Madrid, 18 mar (EFE).- "El objeto del Gobierno es la felicidad de la nación". "El amor a la Patria es una de las principales obligaciones de todos los españoles". "La religión de la nación española es y será perpetuamente la católica, apostólica y romana, única verdadera".
Son algunas de las afirmaciones recogidas en los primeros artículos de la Constitución que ahora cumple doscientos años y que supuso un punto y aparte en la historia de España.
Fue un logro y un hito en favor de los derechos y libertades, aunque hoy en día parece difícil entender sentencias como las anteriores o que se elevaran a rango constitucional aspectos como la exclusión de la mujer en la participación política.
Un repaso de los 384 artículos de "La Pepa" permite constatar también el vuelco que ha dado España y los "recortes" territoriales que ha sufrido en dos centurias.
MENOS NACIÓN
Los historiadores coinciden en considerar al texto de 1812 como el germen del concepto de la nación española, una nación que doscientos años después se ha dejado por el camino lo que le quedaba de aquel país en el que se decía que no se ponía el sol.
El artículo 1 de la primera Constitución especificaba que la nación española era la reunión de todos los españoles de ambos hemisferios, y el 10 detallaba que junto a la Península, España estaba formada por las Baleares, "las Canarias con las demás posesiones de África" y muchos territorios bastante más lejanos y que después lograron su independencia.
"En la América septentrional, Nueva España, con la Nueva Galicia y Península de Yucatán, Guatemala, provincias internas de Oriente, provincias internas de Occidente, isla de Cuba con las dos Floridas, la parte española de la isla de Santo Domingo, y la isla de Puerto Rico con las demás adyacentes a éstas y al continente en uno y otro mar.
En la América meridional, la Nueva Granada, Venezuela, el Perú, Chile, provincias del Río de la Plata, y todas las islas adyacentes en el mar Pacífico y en el Atlántico.
En el Asia, las islas Filipinas, y las que dependen de su gobierno".
Esos eran los dominios doscientos años atrás. ¿Y todos los que vivían en ellos tenían la condición de español?
Lo aclaraba el artículo 5: son españoles todos los hombres libres nacidos y avecindados en esos territorios y sus hijos, los extranjeros que hayan obtenido de las Cortes cartas de naturaleza, los que sin ella lleven diez años de vecindad y los libertos desde que adquieran la libertad en "las Españas".

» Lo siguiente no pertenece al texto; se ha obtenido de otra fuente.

Lemma extra_fields_keep key kvs : forall r, Forall (fun kv => fst kv <> key) kvs ->
  extra_fields (set_fields kvs r) !! key = extra_fields r !! key.
Proof.
  induction kvs as [|[k v] kvs IH]; intros r Hk; [done |]. apply Forall_cons_iff in Hk as [H1 Hk].
  unfold set_fields in *. cbn [fold_left]. rewrite IH by done. by apply extra_fields_set.
Qed.

End record.

Section signed.
Context `{AddressText} (keccak256 : bytes -> bytes) `{Secp256k1}.

(** The record [verify_signature] leaves when it accepts. *)
Definition accepted (pk : Pubkey) (r : EnrRecord) : EnrRecord :=
  with_extra (delete content_key (delete sig_key (extra_fields r))) (with_node_id (key_id pk) r).

(** Neither key of the internal bookkeeping. *)
Definition plain_keys (kvs : list (bytes * bytes)) : Prop :=
  Forall (fun kv => fst kv <> sig_key) kvs /\ Forall (fun kv => fst kv <> content_key) kvs.

Lemma verified_iff r s c pk sig :
  context_create = true ->
  extra_fields r !! sig_key = Some s -> extra_fields r !! content_key = Some c -> 64 <= len s ->
  ec_pubkey_parse (compressed_pubkey r) = Some pk -> ecdsa_signature_parse_compact (take 64 s) = Some sig ->
  verified keccak256 r
  = if ecdsa_verify sig (keccak256 c) pk then Ok (accepted pk r) else Err (Error kEnrSignatureInvalid).
Proof.
  intros Hctx Hs Hc Hl Hpk Hsig. unfold verified, verify_signature. unfold_m. rewrite Hs, Hc, Hctx. cbn [negb].
  unfold some_or. rewrite Hpk. unfold_m.
  assert ((len s <? kEnrSigBytes) = false) as -> by (apply Z.ltb_ge; exact Hl).
  change (Z.to_nat kEnrSigBytes) with 64%nat. rewrite Hsig. unfold_m.
  destruct (ecdsa_verify sig (keccak256 c) pk); cbn [negb obind]; [| done].
  unfold decompress_pubkey. by rewrite Hctx, Hpk.
Qed.

(** The record of [kvs], possibly with fields after its end, goes through the whole parser. *)
Lemma parse_record sig seq kvs extra n pk sg :
  let raw := record_octets sig seq kvs extra in
  let r := record_of raw sig seq (field_items kvs) (kvs ++ extra) in
  record_ok sig seq kvs -> fields_ok extra -> plain_keys (kvs ++ extra) -> len raw <= kEnrMaxBytes ->
  context_create = true -> compressed_pubkey r <> repeat 0 33 ->
  ec_pubkey_parse (compressed_pubkey r) = Some pk -> ecdsa_signature_parse_compact sig = Some sg ->
  parse keccak256 (kEnrPrefix ++ base64url_encode raw ++ repeat 61 n)
  = if ecdsa_verify sg (keccak256 (rlp (content_item seq (field_items kvs)))) pk then Ok (accepted pk r)
    else Err (Error kEnrSignatureInvalid).
Proof.
  intros raw r Hr He [Hp1 Hp2] Hl Hctx Hnz Hpk Hsg.
  assert (len raw < 2 ^ 64) as Hl64 by (unfold kEnrMaxBytes in Hl; lia).
  pose proof (record_octets_ok _ _ _ _ Hr He Hl64) as Hok. fold raw in Hok.
  unfold parse, decode_uri. rewrite take_app_length', drop_app_length' by done.
  rewrite bool_decide_true by done. rewrite len_app. change (len kEnrPrefix) with 4.
  assert ((4 + len (base64url_encode raw ++ repeat 61 n) <? kEnrPrefixLen) = false) as ->
    by (apply Z.ltb_ge; unfold kEnrPrefixLen; len_lia). cbn [negb orb].
  rewrite base64url_inverse by done. cbn [obind].
  assert ((kEnrMaxBytes <? len raw) = false) as -> by by apply Z.ltb_ge.
  unfold raw at 1. rewrite decode_rlp_fields by done. fold raw r. rewrite bool_decide_false by done. cbn [obind].
  destruct Hr as ([Hs _] & _). apply (verified_iff r sig _ pk sg Hctx).
  - unfold r, record_of. rewrite extra_fields_keep by done. cbn [extra_fields initial_record].
    rewrite lookup_insert_ne by (vm_compute; congruence). apply lookup_insert_eq.
  - unfold r, record_of. rewrite extra_fields_keep by done. apply lookup_insert_eq.
  - unfold len. lia.
  - done.
  - by rewrite take_ge by lia.
Qed.

Definition with_raw (x : bytes) (r : EnrRecord) : EnrRecord :=
  mkRecord (enr_seq r) x (node_id r) (compressed_pubkey r) (ip r) (ip6 r) (udp_port r) (tcp_port r)
    (udp6_port r) (tcp6_port r) (identity_scheme r) (eth_fork_id r) (extra_fields r).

ESPAÑOLES JUSTOS, BENÉFICOS, CATÓLICOS...Y CONTRIBUYENTES
A todos se les reconocían derechos y se les fijaba obligaciones, como la que les exigía el amor a la Patria y, al mismo tiempo, "ser justos y benéficos" y contribuir en proporción de sus haberes para los gastos del Estado.
La calidad de ciudadano se perdía, entre otros motivos, por admitir empleo de un Gobierno extranjero o por residir fuera de España cinco años consecutivos sin permiso.
Quedaban en suspenso los derechos de ciudadanía por "no tener empleo, oficio o modo de vivir conocido", por ser deudor a los caudales públicos, por hallarse procesado criminalmente...o ¡por ser sirviente doméstico!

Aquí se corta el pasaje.